I once spent too much time with too many interior architects over too many days who were all pitching their ideas for our new office fit out. By day three I’d had enough and asked one of them if they had any original ideas to present. Somewhat bemused and definitely insulted, through gritted teeth, the interior architect asked what I possibly meant.
Minimalistic, natural materials, natured textures, water features, hangars instead of lobbies, an affair with glass and elevators that read my mind to take me to the right floor. I may even have suggested that the offices in the London office scene (at that time) were all poor cousins to the design of the Apple store.
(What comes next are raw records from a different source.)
Lemma insert_event_sorted t id l :
  StronglySorted key_le l → StronglySorted key_le (insert_event t id l).
Proof.
  induction 1 as [|[u i] l Hl IH Hall]; [repeat constructor|].
  rewrite insert_event_cons. destruct (Z.ltb_spec t u).
  - constructor; [by constructor|]. constructor; [unfold key_le; simpl; lia|].
    eapply Forall_impl; [exact Hall|]. unfold key_le. simpl. lia.
  - constructor; [done|]. rewrite insert_event_perm. constructor; [unfold key_le; simpl; lia|done].
Qed.

(** The events due at [now]: in a sorted queue, a prefix. *)
Definition due (now : Z) (l : list (Z * Z)) : list (Z * Z) := filter (λ x, x.1 <= now) l.

Lemma due_insert_later now t id l : now < t → due now (insert_event t id l) = due now l.
Proof.
  intros Ht. unfold due, insert_event. rewrite filter_app, filter_cons_False by (simpl; lia).
  by rewrite <- filter_app, take_drop.
Qed.

Lemma due_none now t id l :
  StronglySorted key_le ((t, id) :: l) → now < t → due now ((t, id) :: l) = [].
Proof.
  intros Hs Ht. apply StronglySorted_inv in Hs as [_ Hall]. unfold due.
  rewrite filter_cons_False by (simpl; lia).
  induction Hall as [|[u i] l Hu Hall IH]; [done|].
  unfold key_le in Hu. simpl in Hu. rewrite filter_cons_False by (simpl; lia). done.
Qed.

Lemma due_sorted now l : StronglySorted key_le l → StronglySorted key_le (due now l).
Proof.
  induction 1 as [|x l Hl IH Hall]; [constructor|]. unfold due in *. rewrite filter_cons.
  case_decide; [|done]. constructor; [done|]. rewrite Forall_forall in *.
  intros y [_ Hy]%list_elem_of_filter. by apply Hall.
Qed.

Section Facts.
Context {K W : Type}.
Context (Execute : K → Z → Z → Z → W → bool * list (action K) * W).
Context (Abort_ : K → Z → Z → W → list (action K) * W).

Abbreviation proc := (Processor K W).

Definition ids (s : proc) : list Z := (m_events s).*2.

Definition owns (ext : list Z) (s : proc) : Prop :=
  StronglySorted key_le (m_events s) ∧ NoDup (ids s) ∧
  (∀ id, is_Some (heap s !! id) ↔ id ∈ ids s ∨ id ∈ ext) ∧
  (∀ id, id ∈ ext → id ∉ ids s).

Abbreviation wf := (owns []).

(** What a virtual method leaves alone: the clock, the events due at [now], the
    presence of the others, and the class and the abort mark of every live event. *)
Definition keeps (now : Z) (s s' : proc) : Prop :=
  m_time s' = m_time s ∧ m_aborting s' = m_aborting s ∧
  due now (m_events s') = due now (m_events s) ∧
  (∀ x, x ∈ m_events s → x ∈ m_events s') ∧
  (∀ x, x ∈ m_events s' → x ∈ m_events s ∨ now < x.1) ∧
  (∀ id e, heap s !! id = Some e →
     ∃ e', heap s' !! id = Some e' ∧ kind e' = kind e ∧ to_Abort e' = to_Abort e).

Lemma keeps_refl now s : keeps now s s.
Proof. split_and!; try done; eauto. Qed.

Lemma keeps_trans now s1 s2 s3 : keeps now s1 s2 → keeps now s2 s3 → keeps now s1 s3.
Proof.
  intros (A1&A2&A3&A4&A5&A6) (B1&B2&B3&B4&B5&B6).
  split_and!; [congruence|congruence|congruence|by auto| |].
  - intros x [Hx|Hx]%B5; auto.
  - intros id e He. destruct (A6 id e He) as (e1 & H1 & K1 & T1).
    destruct (B6 id e1 H1) as (e2 & H2 & K2 & T2). exists e2. split_and!; congruence.
Qed.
Burger & Lobster reminded me a little bit of that. To my thinking it was a restaurant that should be filled with lawyers, accountants and bankers all lunching with clients and each other. I’m a lawyer and it looked like a place designed for us.
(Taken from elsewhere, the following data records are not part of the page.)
(* ===== verification/Reputation.v ===== *)
(** * Reputation: src/src/server/game/Reputation/ReputationMgr.h, .cpp

    A player's standing with the factions of Faction.dbc: points, ranks, the flags the
    client shows, the counters of factions by rank, and what is sent and saved. *)

From Stdlib Require Import ZArith Lia.
From S2P Require Import Prelude ByteBuffer Float32.
Local Open Scope Z_scope.

Definition REP_HATED : Z := 0.
Definition REP_HOSTILE : Z := 1.
Definition REP_NEUTRAL : Z := 3.
Definition REP_HONORED : Z := 5.
Definition REP_REVERED : Z := 6.
Definition REP_EXALTED : Z := 7.

Definition FACTION_FLAG_VISIBLE : Z := 0x01.
Definition FACTION_FLAG_AT_WAR : Z := 0x02.
Definition FACTION_FLAG_HIDDEN : Z := 0x04.
Definition FACTION_FLAG_INVISIBLE_FORCED : Z := 0x08.
Definition FACTION_FLAG_PEACE_FORCED : Z := 0x10.
Definition FACTION_FLAG_INACTIVE : Z := 0x20.
Definition FACTION_FLAG_SPECIAL : Z := 0x80.

(** A row of Faction.dbc. The store puts the row with [ID] at index [ID], so rows with
    the same [ID] are the same object. Rates are [float]s. *)
Record FactionEntry := mkFactionEntry {
  ID : Z;
  reputationListID : Z;
  BaseRepRaceMask : list Z;
  BaseRepClassMask : list Z;
  BaseRepValue : list Z;
  ReputationFlags : list Z;
  team : Z;
  spilloverRateIn : float;
  spilloverRateOut : float;
  spilloverMaxRankIn : Z
}.

Definition CanHaveReputation (e : FactionEntry) : bool := 0 <=? reputationListID e.

(** The key an [int32] id becomes as a [RepListID]. *)
Definition rep_key (e : FactionEntry) : Z := uwrap 32 (reputationListID e).

Record RepSpilloverTemplate := mkSpillover {
  faction : list Z;
  faction_rate : list float;
  faction_rank : list Z
}.

Record FactionState := mkFactionState {
  fs_ID : Z;
  ReputationListID : Z;
  Flags : Z;
  Standing : Z;
  needSend : bool;
  needSave : bool
}.

Inductive rep_opcode :=
| SMSG_SET_FORCED_REACTIONS | SMSG_SET_FACTION_STANDING
| SMSG_INITIALIZE_FACTIONS | SMSG_SET_FACTION_VISIBLE.

Inductive criteria := KNOWN_FACTIONS | GAIN_REPUTATION | GAIN_EXALTED_REPUTATION
| GAIN_REVERED_REPUTATION | GAIN_HONORED_REPUTATION.

(** What the manager does to others: packets to the player, notices to the quest and
    achievement code, statements of the character database. *)
Inductive effect :=
| SendDirectMessage (op : rep_opcode) (data : ByteBuffer)
| ReputationChanged (faction : Z)
| UpdateAchievementCriteria (type : criteria) (faction : Z)
| DeleteReputation (guid faction : Z)
| InsertReputation (guid faction standing flags : Z).

Record ReputationMgr := mkMgr {
  m_factions : gmap Z FactionState;
  m_forcedReactions : gmap Z Z;
  m_visibleFactionCount : Z;
  m_honoredFactionCount : Z;
  m_reveredFactionCount : Z;
  m_exaltedFactionCount : Z;
  effects : list effect
}.

Abbreviation rep := (prog ReputationMgr fault).

Definition with_factions (f : gmap Z FactionState) (m : ReputationMgr) : ReputationMgr :=
  mkMgr f (m_forcedReactions m) (m_visibleFactionCount m) (m_honoredFactionCount m)
    (m_reveredFactionCount m) (m_exaltedFactionCount m) (effects m).
Definition with_forced (f : gmap Z Z) (m : ReputationMgr) : ReputationMgr :=
  mkMgr (m_factions m) f (m_visibleFactionCount m) (m_honoredFactionCount m)
    (m_reveredFactionCount m) (m_exaltedFactionCount m) (effects m).
Definition with_counts (v h r e : Z) (m : ReputationMgr) : ReputationMgr :=
  mkMgr (m_factions m) (m_forcedReactions m) v h r e (effects m).
Definition with_effect (x : effect) (m : ReputationMgr) : ReputationMgr :=
  mkMgr (m_factions m) (m_forcedReactions m) (m_visibleFactionCount m) (m_honoredFactionCount m)
    (m_reveredFactionCount m) (m_exaltedFactionCount m) (effects m ++ [x]).

Definition new_mgr : ReputationMgr := mkMgr ∅ ∅ 0 0 0 0 [].

Definition emit (x : effect) : rep unit := modify (with_effect x).

(** The bytes a sequence of stream operators writes to a fresh packet. *)
Definition packet (p : bb unit) : ByteBuffer := (p empty_buffer).2.

(** ** Ranks *)

Definition PointsInRank : list Z := [36000; 3000; 3000; 3000; 6000; 12000; 21000; 1000].

Definition Reputation_Cap : Z := 42999.
Definition Reputation_Bottom : Z := -42000.

(** The loop of [ReputationToRank]: [i] counts down with the points of the ranks left. *)
Fixpoint rank_loop (standing limit : Z) (i : nat) : Z :=
  match i with
  | O => REP_HATED
  | S i =>
    let limit := limit - default 0 (PointsInRank !! i) in
    if limit <=? standing then Z.of_nat i else rank_loop standing limit i
  end.

Definition ReputationToRank (standing : Z) : Z :=
  rank_loop standing (Reputation_Cap + 1) (length PointsInRank).

Section Reputation.

(** The DBC stores, the spillover table of the world database, the player, the
    configuration and the script hook, which may replace the standing. *)
Context (sFactionStore : list (option FactionEntry)).
Context (FactionTeamList : Z → option (list Z)).
Context (GetRepSpilloverTemplate : Z → option RepSpilloverTemplate).
Context (raceMask classMask guidLow : Z) (playerLoading : bool).
Context (rate_reputation_gain : float).
Context (OnPlayerReputationChange : Z → Z → bool → Z).

Definition LookupEntry (id : Z) : option FactionEntry :=
  if id <? 0 then None else default None (sFactionStore !! Z.to_nat id).

(** ** Base values *)

(** The first of the four base columns that matches race and class. *)
Fixpoint base_column (i : nat) (races classes : list Z) : option nat :=
  match races, classes with
  | r :: races, c :: classes =>
    if (has_bits r raceMask || ((r =? 0) && negb (c =? 0))) && (has_bits c classMask || (c =? 0))
    then Some i
    else base_column (S i) races classes
  | _, _ => None
  end.

Definition GetBaseReputation (factionEntry : option FactionEntry) : Z :=
  match factionEntry with
  | None => 0
  | Some e =>
    match base_column 0 (BaseRepRaceMask e) (BaseRepClassMask e) with
    | Some i => default 0 (BaseRepValue e !! i)
    | None => 0
    end
  end.

Definition GetDefaultStateFlags (factionEntry : option FactionEntry) : Z :=
  match factionEntry with
  | None => 0
  | Some e =>
    match base_column 0 (BaseRepRaceMask e) (BaseRepClassMask e) with
    | Some i => default 0 (ReputationFlags e !! i)
    | None => 0
    end
  end.

(** ** Queries *)

Definition GetState (e : FactionEntry) (m : ReputationMgr) : option FactionState :=
  if CanHaveReputation e then m_factions m !! rep_key e else None.

Definition IsAtWar (factionEntry : option FactionEntry) (m : ReputationMgr) : bool :=
  match factionEntry with
  | None => false
  | Some e =>
    match GetState e m with
    | Some st => has_bits (Flags st) FACTION_FLAG_AT_WAR
    | None => false
    end
  end.

Definition IsAtWar_id (faction_id : Z) (m : ReputationMgr) : bool :=
  match LookupEntry faction_id with None => false | Some e => IsAtWar (Some e) m end.

Definition GetReputation (factionEntry : option FactionEntry) : rep Z :=
  match factionEntry with
  | None => mret 0
  | Some e =>
    st ← gets (GetState e);
    match st with
    | Some st => int32 (GetBaseReputation (Some e) + Standing st)
    | None => mret 0
    end
  end.

Definition GetReputation_id (faction_id : Z) : rep Z :=
  match LookupEntry faction_id with None => mret 0 | Some e => GetReputation (Some e) end.

Definition GetRank (factionEntry : option FactionEntry) : rep Z :=
  r ← GetReputation factionEntry; mret (ReputationToRank r).

Definition GetBaseRank (factionEntry : option FactionEntry) : Z :=
  ReputationToRank (GetBaseReputation factionEntry).

(** ** Forced reactions *)

Definition ApplyForceReaction (faction_id rank : Z) (apply : bool) : rep unit :=
  modify (λ m, with_forced
    (if apply then <[faction_id := rank]> (m_forcedReactions m)
     else delete faction_id (m_forcedReactions m)) m).

Definition GetForcedRankIfAny (faction : Z) (m : ReputationMgr) : option Z :=
  m_forcedReactions m !! faction.

Fixpoint put_pairs (l : list (Z * Z)) : bb unit :=
  match l with
  | [] => mret tt
  | (a, b) :: l => put_u32 a;; put_u32 b;; put_pairs l
  end.

Definition SendForceReactions : rep unit :=
  f ← gets m_forcedReactions;
  emit (SendDirectMessage SMSG_SET_FORCED_REACTIONS
    (packet (put_u32 (uwrap 32 (Z.of_nat (base.size f)));; put_pairs (sorted_elems f)))).

(** ** Packets *)

Definition with_needSend (b : bool) (st : FactionState) : FactionState :=
  mkFactionState (fs_ID st) (ReputationListID st) (Flags st) (Standing st) b (needSave st).
Definition with_needSave (b : bool) (st : FactionState) : FactionState :=
  mkFactionState (fs_ID st) (ReputationListID st) (Flags st) (Standing st) (needSend st) b.
Definition with_Flags (f : Z) (st : FactionState) : FactionState :=
  mkFactionState (fs_ID st) (ReputationListID st) f (Standing st) (needSend st) (needSave st).
Definition with_Standing (z : Z) (st : FactionState) : FactionState :=
  mkFactionState (fs_ID st) (ReputationListID st) (Flags st) z (needSend st) (needSave st).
The cement, the low hanging bulbs, the exposed kitchen and long parade of a bar and a noisy buzz are all things that professionals swarm to because they’re perceived ‘hip’ but contain little risk. A safe bet to take clients to if you were bored of the same chains that loiter around the professionals’ offices.
I wished that I’d now gone to the original Mayfair version that popped-up out of nowhere, with the queues, and the excitement that the really good pop-ups fizz with. The Dean Street permanent home is over-gentrified but certainly ticks all the boxes that interior architects and restaurant consultants will tell you to tick to appeal to the masses; the masses who are prepared to drop £20 for either a lobster or a lobster roll or a hamburger with fries and salad.
But the Soho location kept the suited and booted brigade at bay and installed in this massive room (deceptively small from the front) was a pick and mix clientele all enjoying the real attraction. There is no escaping that the food was intensely good.
I had the lobster stuffed and crammed into the brioche-y sweet bun that was plaster scraped with buttery-ness – that fat holding it all together I’m sure. At the fixed £20 price, I’d avoid the burger and dive into the lobster roll or if mess doesn’t bother you (nor wearing a plastic bib) the lobster in shell.